(** C5: whatever the two addresses, the clock and the globals, the transit
    and the driving options have optimize = "time", the walking options
    have optimize = "distance", and all three have distanceUnit = "mi" and
    outputType = "json"; the request of each operation carries them as
    optmz, du and o. *)
Theorem mode_defaults
    (JSON_parse : Value -> Completion Json) (now : Date)
    (startLocation endLocation : Value) (callback : option Callback) (g : Globals) :
  (exists o g', getDefaultTransitOptions now g = (Normal o, g')
     /\ get o "optimize" = VStr "time"
     /\ get o "distanceUnit" = VStr "mi" /\ get o "outputType" = VStr "json")
  /\ (exists o g', getDefaultDrivingOptions now g = (Normal o, g')
     /\ get o "optimize" = VStr "time"
     /\ get o "distanceUnit" = VStr "mi" /\ get o "outputType" = VStr "json")
  /\ (exists o g', getDefaultWalkingOptions now g = (Normal o, g')
     /\ get o "optimize" = VStr "distance"
     /\ get o "distanceUnit" = VStr "mi" /\ get o "outputType" = VStr "json")
  /\ (forall m : TravelMode,
        exists url,
          requested (route JSON_parse m now startLocation endLocation callback) g = Normal url
          /\ lookup "optmz" (query_pairs (url_query url))
             = Some (match m with Walking => "distance" | _ => "time" end)
          /\ lookup "du" (query_pairs (url_query url)) = Some "mi"
          /\ lookup "o" (query_pairs (url_query url)) = Some "json").
Proof.
  split; [|split; [|split]].
  - eexists; eexists. split; [apply getDefaultTransitOptions_run|]. repeat split.
  - eexists; eexists. split; [apply getDefaultDrivingOptions_run|]. repeat split.
  - eexists; eexists. split; [apply getDefaultWalkingOptions_run|]. repeat split.
  - intros m. unfold requested. destruct m; simpl route.
    + rewrite getTransitRoute_run. eexists. split; [reflexivity|].
      cbn [req_url callBingApi]. rewrite url_query_transit.
      rewrite query_pairs_objectToQueryString by reflexivity. repeat split.
    + rewrite getWalkingRoute_run. eexists. split; [reflexivity|].
      cbn [req_url callBingApi]. rewrite url_query_walking.
      rewrite query_pairs_objectToQueryString by reflexivity. repeat split.
    + rewrite getDrivingRoute_run. eexists. split; [reflexivity|].
      cbn [req_url callBingApi]. rewrite url_query_driving.
      rewrite query_pairs_objectToQueryString by reflexivity. repeat split.
Qed.
(** * uc-intg-cctv: snapshot client, stream loop, media player and selector

    A shallow embedding of the Python sources under [src/uc_intg_cctv]
    ([client.py], [media_player.py], [camera_select.py]) together with the
    properties stated about them.

    Conventions.
    - Python [bytes] are [list byte]; Python [str] is [string]; Python
      [int] is [Z]; a Python [float] is a binary64 [spec_float].
    - A Python [dict] keyed by camera name is a [gmap string _].
    - [Optional[T]] is [option T]; the falsy values tested by [not x] are
      written out ([None], the empty string, the empty list).
    - Coroutines are run to completion between two scheduling points: a
      command handler is one state transformer, and one iteration of the
      polling loop is one state transformer driven by a [tick_env] that
      records what the awaited calls of that iteration did.
    - What belongs to libraries (the JPEG encoder, the HTTP exchange, the
      remote's API) is a parameter or a record of what it was told. *)

From Stdlib Require Import ZArith List Bool Lia.
From Stdlib.Strings Require Import Byte.
From Stdlib Require Import SpecFloat.
From stdpp Require Import base option list strings gmap.

Local Open Scope Z_scope.

(* ===================================================================== *)
(** * Python floats

    A Python [float] is an IEEE 754 binary64 number.  [spec_float] with
    precision 53 and maximal exponent 1024 is the standard library's
    specification of that format: [SFdiv] and [SFmul] round the exact
    quotient and product to the nearest, ties to even, and
    [binary_normalize] does the same to an integer. *)
(* ===================================================================== *)

Module Binary64.

(** [float(n)]. *)
Definition of_int (n : Z) : spec_float := binary_normalize 53 1024 n 0 false.

(** [int(x)]: truncation towards zero; [None] where Python raises
    ([OverflowError] for an infinity, [ValueError] for a NaN). *)
Definition to_int (x : spec_float) : option Z :=
  match x with
  | S754_zero _ => Some 0
  | S754_finite s m e =>
      let a := if 0 <=? e then Zpos m * 2 ^ e else Zpos m / 2 ^ (- e) in
      Some (if s then - a else a)
  | S754_infinity _ | S754_nan => None
  end.

Definition is_zero (x : spec_float) : bool :=
  match x with S754_zero _ => true | _ => false end.

(** [x / y]; [None] is [ZeroDivisionError]. *)
Definition truediv (x y : spec_float) : option spec_float :=
  if is_zero y then None else Some (SFdiv 53 1024 x y).

(** ** Vocabulary for the statements about rounding *)

(** Something was shifted out of the record [a]. *)
Definition sticky (a : shr_record) : bool := shr_r a || shr_s a.

(** [b] is [a] shifted right by [k] bits: its mantissa is the quotient,
    and nothing was lost exactly when the bits shifted out were zero. *)
Definition shifted (k : Z) (a b : shr_record) : Prop :=
  shr_m b = shr_m a / 2 ^ k /\
  (sticky b = false <-> shr_m a mod 2 ^ k = 0 /\ sticky a = false).

(** The mantissa of [320 / 240], whose exponent is [-52]. *)
Definition mc : positive := 6004799503160661.

End Binary64.

(* ===================================================================== *)
(** * client.py *)
(* ===================================================================== *)

Module Client.

Abbreviation bytes := (list Byte.byte).

(** [bytes.startswith(prefix)] *)
Fixpoint startswith (data prefix : bytes) {struct prefix} : bool :=
  match prefix, data with
  | [], _ => true
  | _ :: _, [] => false
  | p :: prefix', d :: data' => Byte.eqb d p && startswith data' prefix'
  end.

(** [b'\xff\xd8\xff'] *)
Definition JPEG_SOI : bytes := [Byte.xff; Byte.xd8; Byte.xff].

(** [b'\x89PNG\r\n\x1a\n'] *)
Definition PNG_SIGNATURE : bytes :=
  [Byte.x89; Byte.x50; Byte.x4e; Byte.x47; Byte.x0d; Byte.x0a; Byte.x1a; Byte.x0a].

(** [len(data)] as a Python integer. *)
Definition len (data : bytes) : Z := Z.of_nat (length data).

(** [SecurityCameraClient._is_valid_image] *)
Definition _is_valid_image (data : bytes) : bool :=
  if startswith data JPEG_SOI then 1000 <? len data
  else if startswith data PNG_SIGNATURE then 1000 <? len data
  else false.

(** What [session.get(url)] delivers. *)
Record response := { status : Z; body : bytes }.

(** What one [get_snapshot] call meets on the network: [connect()] may
    fail, the request may time out or raise, or a response arrives. *)
Inductive exchange :=
| ConnectFailed
| TimedOut
| RequestError
| Responded (r : response).
(** C6 (amended): every data operation (read, write, erase, wait_ready)
    invoked on a handle that was never initialized, a null handle or one
    whose [initialized] flag is clear, fails with
    [AT24C256_ERROR_INIT], not with the parameter error, and leaves the
    world (device, link, log) as it was. *)
Theorem uninitialized_handle_is_init_error
    (handle : at24c256_handle_t) (address length timeout_ms : Z)
    (data : option (list Z)) (w : world) :
  (handle = None ∨ ∃ dev, handle = Some dev ∧ initialized dev = false) →
  at24c256_read handle address data length w = Ret (AT24C256_ERROR_INIT, data) w
  ∧ at24c256_write handle address data length w = Ret AT24C256_ERROR_INIT w
  ∧ at24c256_erase handle address length w = Ret AT24C256_ERROR_INIT w
  ∧ at24c256_wait_ready handle timeout_ms w = Ret AT24C256_ERROR_INIT w.
Proof.
  intros Hbad.
  pose proof (check_address_length_rejected handle address length Hbad) as Hchk.
  unfold at24c256_read, at24c256_write, at24c256_erase, at24c256_wait_ready.
  rewrite Hchk. simpl.
  repeat split; try reflexivity.
  destruct Hbad as [-> | (dev & -> & Hflag)]; [done |]. by rewrite Hflag.
Qed.

Lemma uninitialized_handle_is_init_error_witness :
  at24c256_read None 0 (Some [0]) 1 (World [255; 255] 2 0 [] [] [] [])
    = Ret (AT24C256_ERROR_INIT, Some [0]) (World [255; 255] 2 0 [] [] [] [])
  ∧ at24c256_write None 0 (Some [0]) 1 (World [255; 255] 2 0 [] [] [] [])
    = Ret AT24C256_ERROR_INIT (World [255; 255] 2 0 [] [] [] [])
  ∧ at24c256_erase None 0 1 (World [255; 255] 2 0 [] [] [] [])
    = Ret AT24C256_ERROR_INIT (World [255; 255] 2 0 [] [] [] [])
  ∧ at24c256_wait_ready None 10 (World [255; 255] 2 0 [] [] [] [])
    = Ret AT24C256_ERROR_INIT (World [255; 255] 2 0 [] [] [] []).
Proof.
  apply (uninitialized_handle_is_init_error None 0 1 10 (Some [0])).
  left. reflexivity.
Defined.
(** * The idle-transaction controller of the Tracing integration

    A shallow embedding of [packages/apm/src/integrations/tracing.ts]:
    the static state of class [Tracing], the browser runtime it talks to
    (timers, clock, [Math.random], the hub and its scope), and the
    operations of the class as state-passing functions.  Calls into the
    span, hub and scope collaborators are recorded in a log, newest first;
    calls to the logger are left out.  Milliseconds are integers and sample
    rates rationals, which the code only compares; the timestamps of an
    event and [maxTransactionDuration], on which the event processor
    subtracts and compares, are IEEE 754 doubles as in JavaScript. *)

From Stdlib Require Import ZArith QArith List String Bool Lia PrimFloat.
From stdpp Require Import base gmap strings list fin_maps.

Local Open Scope string_scope.
Local Open Scope list_scope.

(** ** Data model *)

(** A span is an object of the collaborator; the model keeps its identity. *)
Definition Span := nat.

Inductive JsVal :=
| VBool (b : bool)
| VNum (z : Z)
| VStr (s : string).

(** [SpanStatus.DeadlineExceeded] of [@sentry/types]. *)
Definition DeadlineExceeded : string := "deadline_exceeded".

Record SpanContext := mkSpanContext {
  op : option string;
  description : option string;
  sampled : option bool;
  transaction : option string;
}.

(** [interface Activity { name: string; span?: Span }] *)
Record Activity := mkActivity {
  name : string;
  span : option Span;
}.

(** [interface TracingOptions], the fields the controller reads.
    [tracesSampleRate] is [None] when [typeof] of the configured value is
    not ['number'].  Durations in milliseconds are integers, as the timer
    API takes them; [maxTransactionDuration] is a double, in seconds. *)
Record TracingOptions := mkTracingOptions {
  traceFetch : bool;
  traceXHR : bool;
  idleTimeout : Z;
  startTransactionOnLocationChange : bool;
  tracesSampleRate : option Q;
  maxTransactionDuration : float;
  discardBackgroundSpans : bool;
}.

(** [Partial<TracingOptions>] as passed to the constructor. *)
Record PartialOptions := mkPartialOptions {
  p_traceFetch : option bool;
  p_traceXHR : option bool;
  p_idleTimeout : option Z;
  p_startTransactionOnLocationChange : option bool;
  p_tracesSampleRate : option (option Q);
  p_maxTransactionDuration : option float;
  p_discardBackgroundSpans : option bool;
}.

(** What the function stored in [Tracing._getCurrentHub] yields when called. *)
Inductive HubGetter :=
| ReturnsHub
| ReturnsUndefined.

(** The closures handed to [setTimeout] by the class. *)
Inductive Callback :=
| CbPopActivity (id : nat) (spanData : option (list (string * JsVal)))
| CbFinishIdleTransaction.

Record Timer := mkTimer {
  handle : nat;
  due : Z;
  callback : Callback;
}.

(** The closure handed to [hub.configureScope]:
    [scope => { scope.setTransaction(name); }].  Whether and when the hub
    runs it is the hub's business. *)
Inductive ScopeCallback :=
| CbSetTransaction (n : string).

(** Calls into the span, hub and scope collaborators. *)
Inductive Call :=
| HubStartSpan (s : Span) (ctx : SpanContext) (parent : option Span)
| ScopeSetSpan (s : Span)
| HubConfigureScope (cb : ScopeCallback)
| SpanFinish (s : Span) (useLastSpanTimestamp : bool)
| SpanSetStatus (s : Span) (status : JsVal)
| SpanSetData (s : Span) (key : string) (value : JsVal)
| SpanSetHttpStatus (s : Span) (code : JsVal).

Record State := mkState {
  (* static fields of class Tracing *)
  _enabled : option bool;
  options : option TracingOptions;
  _getCurrentHub : option HubGetter;
  _activeTransaction : option Span;
  _currentIndex : nat;
  _activities : gmap nat Activity;
  _debounce : nat;
  (* the runtime *)
  timers : list Timer;
  nextHandle : nat;
  now : Z;
  randomDraws : nat;
  nextSpan : nat;
  scopeSpan : option Span;
  calls : list Call;
  visibilityListeners : nat;
  eventProcessors : nat;
  handlers : list string;
}.

(** The class before any instance exists; timer handles start at 1. *)
Definition initial : State :=
  {| _enabled := None; options := None; _getCurrentHub := None;
     _activeTransaction := None; _currentIndex := 1; _activities := ∅;
     _debounce := 0;
     timers := []; nextHandle := 1; now := 0; randomDraws := 0;
     nextSpan := 0; scopeSpan := None; calls := [];
     visibilityListeners := 0; eventProcessors := 0; handlers := [] |}.

(** ** Field updates *)

Definition set_enabled (v : option bool) (st : State) : State :=
  mkState v (options st) (_getCurrentHub st) (_activeTransaction st)
    (_currentIndex st) (_activities st) (_debounce st) (timers st)
    (nextHandle st) (now st) (randomDraws st) (nextSpan st) (scopeSpan st)
    (calls st) (visibilityListeners st) (eventProcessors st) (handlers st).

Definition set_options (v : option TracingOptions) (st : State) : State :=
  mkState (_enabled st) v (_getCurrentHub st) (_activeTransaction st)
    (_currentIndex st) (_activities st) (_debounce st) (timers st)
    (nextHandle st) (now st) (randomDraws st) (nextSpan st) (scopeSpan st)
    (calls st) (visibilityListeners st) (eventProcessors st) (handlers st).

Definition set_getCurrentHub (v : option HubGetter) (st : State) : State :=
  mkState (_enabled st) (options st) v (_activeTransaction st)
    (_currentIndex st) (_activities st) (_debounce st) (timers st)
    (nextHandle st) (now st) (randomDraws st) (nextSpan st) (scopeSpan st)
    (calls st) (visibilityListeners st) (eventProcessors st) (handlers st).

Definition set_activeTransaction (v : option Span) (st : State) : State :=
  mkState (_enabled st) (options st) (_getCurrentHub st) v
    (_currentIndex st) (_activities st) (_debounce st) (timers st)
    (nextHandle st) (now st) (randomDraws st) (nextSpan st) (scopeSpan st)
    (calls st) (visibilityListeners st) (eventProcessors st) (handlers st).

Definition set_currentIndex (v : nat) (st : State) : State :=
  mkState (_enabled st) (options st) (_getCurrentHub st) (_activeTransaction st)
    v (_activities st) (_debounce st) (timers st)
    (nextHandle st) (now st) (randomDraws st) (nextSpan st) (scopeSpan st)
    (calls st) (visibilityListeners st) (eventProcessors st) (handlers st).

Definition set_activities (v : gmap nat Activity) (st : State) : State :=
  mkState (_enabled st) (options st) (_getCurrentHub st) (_activeTransaction st)
    (_currentIndex st) v (_debounce st) (timers st)
    (nextHandle st) (now st) (randomDraws st) (nextSpan st) (scopeSpan st)
    (calls st) (visibilityListeners st) (eventProcessors st) (handlers st).

Definition set_debounce (v : nat) (st : State) : State :=
  mkState (_enabled st) (options st) (_getCurrentHub st) (_activeTransaction st)
    (_currentIndex st) (_activities st) v (timers st)
    (nextHandle st) (now st) (randomDraws st) (nextSpan st) (scopeSpan st)
    (calls st) (visibilityListeners st) (eventProcessors st) (handlers st).

Definition set_timers (v : list Timer) (st : State) : State :=
  mkState (_enabled st) (options st) (_getCurrentHub st) (_activeTransaction st)
    (_currentIndex st) (_activities st) (_debounce st) v
    (nextHandle st) (now st) (randomDraws st) (nextSpan st) (scopeSpan st)
    (calls st) (visibilityListeners st) (eventProcessors st) (handlers st).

- - - -

# PROBLEM TO WORK ON
In the listing above, find the line with "startswith data' prefix'" and the line with "Definition len (data", then print exactly those two lines and every line between them, and nothing more.

# WRITTEN RESPONSE
  | p :: prefix', d :: data' => Byte.eqb d p && startswith data' prefix'
  end.

(** [b'\xff\xd8\xff'] *)
Definition JPEG_SOI : bytes := [Byte.xff; Byte.xd8; Byte.xff].

(** [b'\x89PNG\r\n\x1a\n'] *)
Definition PNG_SIGNATURE : bytes :=
  [Byte.x89; Byte.x50; Byte.x4e; Byte.x47; Byte.x0d; Byte.x0a; Byte.x1a; Byte.x0a].

(** [len(data)] as a Python integer. *)
Definition len (data : bytes) : Z := Z.of_nat (length data).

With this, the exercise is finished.